From the first line to the last, print the data exactly as written.

Segment Start: Information given

(* ===== verification/WorldContracts.v ===== *)
(** * Concrete contracts

    The theorems on the staking, escrow and remote account contracts applied to storages
    in memory, with the numbering of [WorldTesting] as JSON. *)

From S2P Require Import Prelude.
From S2P Require Import Bytes.
From S2P Require Import CwStd.
From S2P Require Import StdError.
From S2P Require Import Uint128.
From S2P Require Import UintCrate.
From S2P Require Decimal.
From S2P Require Import Storage.
From S2P Require Import Namespaces.
From S2P Require Import TypedStorage.
From S2P Require Import StdQueries.
From S2P Require Import MockQuerier.
From S2P Require Import WorldTesting.
From S2P Require Import Hackatom.
From S2P Require Import Ibc.
From S2P Require Import IbcReflect.
From S2P Require Import Staking.
From S2P Require Import StakingFacts.

Open Scope Z_scope.

(** ** Staking: alice holds 100 tokens, for which 200 are bonded *)
Section staking.
#[local] Instance z_json : Json Z := numbered_json Z.
#[local] Instance z_spec : JsonSpec Z := numbered_spec Z.
#[local] Instance supply_eq : EqDecision Supply.
Proof. solve_decision. Defined.
#[local] Instance supply_count : Countable Supply.
Proof.
  refine (inj_countable' (λ s, (issued s, bonded s, claims s)) (λ p, mkSupply p.1.1 p.1.2 p.2) _). by intros [].
Defined.
#[local] Instance supply_json : Json Supply := numbered_json Supply.
#[local] Instance supply_spec : JsonSpec Supply := numbered_spec Supply.
#[local] Instance invest_eq : EqDecision InvestmentInfo.
Proof. solve_decision. Defined.
#[local] Instance invest_count : Countable InvestmentInfo.
Proof.
  refine (inj_countable' (λ i, (owner i, bond_denom i, exit_tax i, validator i, min_withdrawal i))
    (λ p, mkInvestmentInfo p.1.1.1.1 p.1.1.1.2 p.1.1.2 p.1.2 p.2) _). by intros [].
Defined.
#[local] Instance invest_json : Json InvestmentInfo := numbered_json InvestmentInfo.

(** The chain answers every question about delegations with one delegation of 200. *)
Definition delegated : AllDelegationsResponse :=
  mkAllDelegationsResponse [mkDelegation "staking" "val" (mkCoin "ustake" 200)].
Definition any_text (T : Type) (x : T) : Json T :=
  {| json_from_slice _ := inr x; json_to_vec _ := inr [Byte.x7b]; type_name := "T" |}.
#[local] Instance request_text : Json (Full.QueryRequest unit) := any_text _ (Full.Custom tt).
#[local] Instance delegations_text : Json AllDelegationsResponse := any_text _ delegated.
#[local] Instance balance_text : Json CwStd.BalanceResponse := any_text _ (CwStd.mkBalanceResponse (mkCoin "ustake" 0)).
#[local] Instance execute_text : Json ExecuteMsg := any_text _ Claim.
Definition answers : bytes → QuerierResult := λ _, SROk (CROk []).
Definition canonical (s : string) : StdError + Binary := inr (as_bytes s).

Definition terms : InvestmentInfo := mkInvestmentInfo "owner" "ustake" (Decimal.DECIMAL_FRACTIONAL / 10) "val" 5.
Definition alices : Ledger :=
  set_entry Balances (as_bytes "alice") 100 (mkLedger ∅ ∅ (mkSupply 100 200 0) terms).

Definition staking_base : MemoryStorage :=
  mkMemoryStorage (<[lp KEY_TOTAL_SUPPLY := bits_text (countable.encode (mkSupply 100 200 0))]>
    {[ lp KEY_INVESTMENT := bits_text (countable.encode terms) ]}).
Definition staking_storage : MemoryStorage :=
  mkMemoryStorage (<[lp PREFIX_BALANCE ++ as_bytes "alice" := bits_text (countable.encode 100)]> (data staking_base)).

Lemma staking_holds : holds staking_storage alices.
Proof.
  assert (holds staking_base (mkLedger ∅ ∅ (mkSupply 100 200 0) terms)) as Hbase.
  { split; [done|..].
    - intros t k. change (t_get (lp (prefix t) ++ k) staking_base) with (data staking_base !! (lp (prefix t) ++ k)).
      unfold staking_base. cbn [data]. rewrite lookup_insert_ne by (intros Heq; by apply (key_supply t k)).
      rewrite lookup_singleton_ne by (intros Heq; by apply (key_invest t k)). by destruct t.
    - vm_compute. reflexivity.
    - vm_compute. reflexivity. }
  apply (holds_set_entry Balances staking_base staking_storage _ (as_bytes "alice") 100
    (bits_text (countable.encode 100)) Hbase); [reflexivity|done|].
  intros q. change (t_get q staking_storage) with (data staking_storage !! q). unfold staking_storage. cbn [data].
  change (prefix Balances) with PREFIX_BALANCE. case_decide as Hq; [by rewrite Hq, lookup_insert_eq|].
  by rewrite lookup_insert_ne.
Qed.
Lemma staking_accounted : accounted alices.
Proof.
  split.
  - vm_compute. reflexivity.
  - reflexivity.
  - intros k v. cbn. rewrite lookup_insert_Some. intros [[_ <-]|[_ H]]; [done|]. by rewrite lookup_empty in H.
  - apply map_Forall_empty.
  - done.
  - done.
Qed.
Lemma z_serializes z : u128 z → ∃ b, to_vec z = inr b.
Proof. intros _. by eexists. Qed.
Lemma supply_serializes (s : Supply) : u128 (issued s) → u128 (bonded s) → u128 (claims s) → ∃ b, to_vec s = inr b.
Proof. intros _ _ _. by eexists. Qed.
#[local] Instance u256 : UintCrate U256 := exact_uint U256.
#[local] Instance u256_spec : UintCrateSpec U256 := exact_uint_spec U256 eq_refl.
Definition alice : MessageInfo := mkMessageInfo "alice" [].
Definition staking_env : Env := mkEnv (mkBlockInfo 1 1 "chain") None (mkContractInfo "staking").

Segment End: Information given

Response to the task
(* ===== verification/WorldContracts.v ===== *)
(** * Concrete contracts

    The theorems on the staking, escrow and remote account contracts applied to storages
    in memory, with the numbering of [WorldTesting] as JSON. *)

From S2P Require Import Prelude.
From S2P Require Import Bytes.
From S2P Require Import CwStd.
From S2P Require Import StdError.
From S2P Require Import Uint128.
From S2P Require Import UintCrate.
From S2P Require Decimal.
From S2P Require Import Storage.
From S2P Require Import Namespaces.
From S2P Require Import TypedStorage.
From S2P Require Import StdQueries.
From S2P Require Import MockQuerier.
From S2P Require Import WorldTesting.
From S2P Require Import Hackatom.
From S2P Require Import Ibc.
From S2P Require Import IbcReflect.
From S2P Require Import Staking.
From S2P Require Import StakingFacts.

Open Scope Z_scope.

(** ** Staking: alice holds 100 tokens, for which 200 are bonded *)
Section staking.
#[local] Instance z_json : Json Z := numbered_json Z.
#[local] Instance z_spec : JsonSpec Z := numbered_spec Z.
#[local] Instance supply_eq : EqDecision Supply.
Proof. solve_decision. Defined.
#[local] Instance supply_count : Countable Supply.
Proof.
  refine (inj_countable' (λ s, (issued s, bonded s, claims s)) (λ p, mkSupply p.1.1 p.1.2 p.2) _). by intros [].
Defined.
#[local] Instance supply_json : Json Supply := numbered_json Supply.
#[local] Instance supply_spec : JsonSpec Supply := numbered_spec Supply.
#[local] Instance invest_eq : EqDecision InvestmentInfo.
Proof. solve_decision. Defined.
#[local] Instance invest_count : Countable InvestmentInfo.
Proof.
  refine (inj_countable' (λ i, (owner i, bond_denom i, exit_tax i, validator i, min_withdrawal i))
    (λ p, mkInvestmentInfo p.1.1.1.1 p.1.1.1.2 p.1.1.2 p.1.2 p.2) _). by intros [].
Defined.
#[local] Instance invest_json : Json InvestmentInfo := numbered_json InvestmentInfo.

(** The chain answers every question about delegations with one delegation of 200. *)
Definition delegated : AllDelegationsResponse :=
  mkAllDelegationsResponse [mkDelegation "staking" "val" (mkCoin "ustake" 200)].
Definition any_text (T : Type) (x : T) : Json T :=
  {| json_from_slice _ := inr x; json_to_vec _ := inr [Byte.x7b]; type_name := "T" |}.
#[local] Instance request_text : Json (Full.QueryRequest unit) := any_text _ (Full.Custom tt).
#[local] Instance delegations_text : Json AllDelegationsResponse := any_text _ delegated.
#[local] Instance balance_text : Json CwStd.BalanceResponse := any_text _ (CwStd.mkBalanceResponse (mkCoin "ustake" 0)).
#[local] Instance execute_text : Json ExecuteMsg := any_text _ Claim.
Definition answers : bytes → QuerierResult := λ _, SROk (CROk []).
Definition canonical (s : string) : StdError + Binary := inr (as_bytes s).

Definition terms : InvestmentInfo := mkInvestmentInfo "owner" "ustake" (Decimal.DECIMAL_FRACTIONAL / 10) "val" 5.
Definition alices : Ledger :=
  set_entry Balances (as_bytes "alice") 100 (mkLedger ∅ ∅ (mkSupply 100 200 0) terms).

Definition staking_base : MemoryStorage :=
  mkMemoryStorage (<[lp KEY_TOTAL_SUPPLY := bits_text (countable.encode (mkSupply 100 200 0))]>
    {[ lp KEY_INVESTMENT := bits_text (countable.encode terms) ]}).
Definition staking_storage : MemoryStorage :=
  mkMemoryStorage (<[lp PREFIX_BALANCE ++ as_bytes "alice" := bits_text (countable.encode 100)]> (data staking_base)).

Lemma staking_holds : holds staking_storage alices.
Proof.
  assert (holds staking_base (mkLedger ∅ ∅ (mkSupply 100 200 0) terms)) as Hbase.
  { split; [done|..].
    - intros t k. change (t_get (lp (prefix t) ++ k) staking_base) with (data staking_base !! (lp (prefix t) ++ k)).
      unfold staking_base. cbn [data]. rewrite lookup_insert_ne by (intros Heq; by apply (key_supply t k)).
      rewrite lookup_singleton_ne by (intros Heq; by apply (key_invest t k)). by destruct t.
    - vm_compute. reflexivity.
    - vm_compute. reflexivity. }
  apply (holds_set_entry Balances staking_base staking_storage _ (as_bytes "alice") 100
    (bits_text (countable.encode 100)) Hbase); [reflexivity|done|].
  intros q. change (t_get q staking_storage) with (data staking_storage !! q). unfold staking_storage. cbn [data].
  change (prefix Balances) with PREFIX_BALANCE. case_decide as Hq; [by rewrite Hq, lookup_insert_eq|].
  by rewrite lookup_insert_ne.
Qed.
Lemma staking_accounted : accounted alices.
Proof.
  split.
  - vm_compute. reflexivity.
  - reflexivity.
  - intros k v. cbn. rewrite lookup_insert_Some. intros [[_ <-]|[_ H]]; [done|]. by rewrite lookup_empty in H.
  - apply map_Forall_empty.
  - done.
  - done.
Qed.
Lemma z_serializes z : u128 z → ∃ b, to_vec z = inr b.
Proof. intros _. by eexists. Qed.
Lemma supply_serializes (s : Supply) : u128 (issued s) → u128 (bonded s) → u128 (claims s) → ∃ b, to_vec s = inr b.
Proof. intros _ _ _. by eexists. Qed.
#[local] Instance u256 : UintCrate U256 := exact_uint U256.
#[local] Instance u256_spec : UintCrateSpec U256 := exact_uint_spec U256 eq_refl.
Definition alice : MessageInfo := mkMessageInfo "alice" [].
Definition staking_env : Env := mkEnv (mkBlockInfo 1 1 "chain") None (mkContractInfo "staking").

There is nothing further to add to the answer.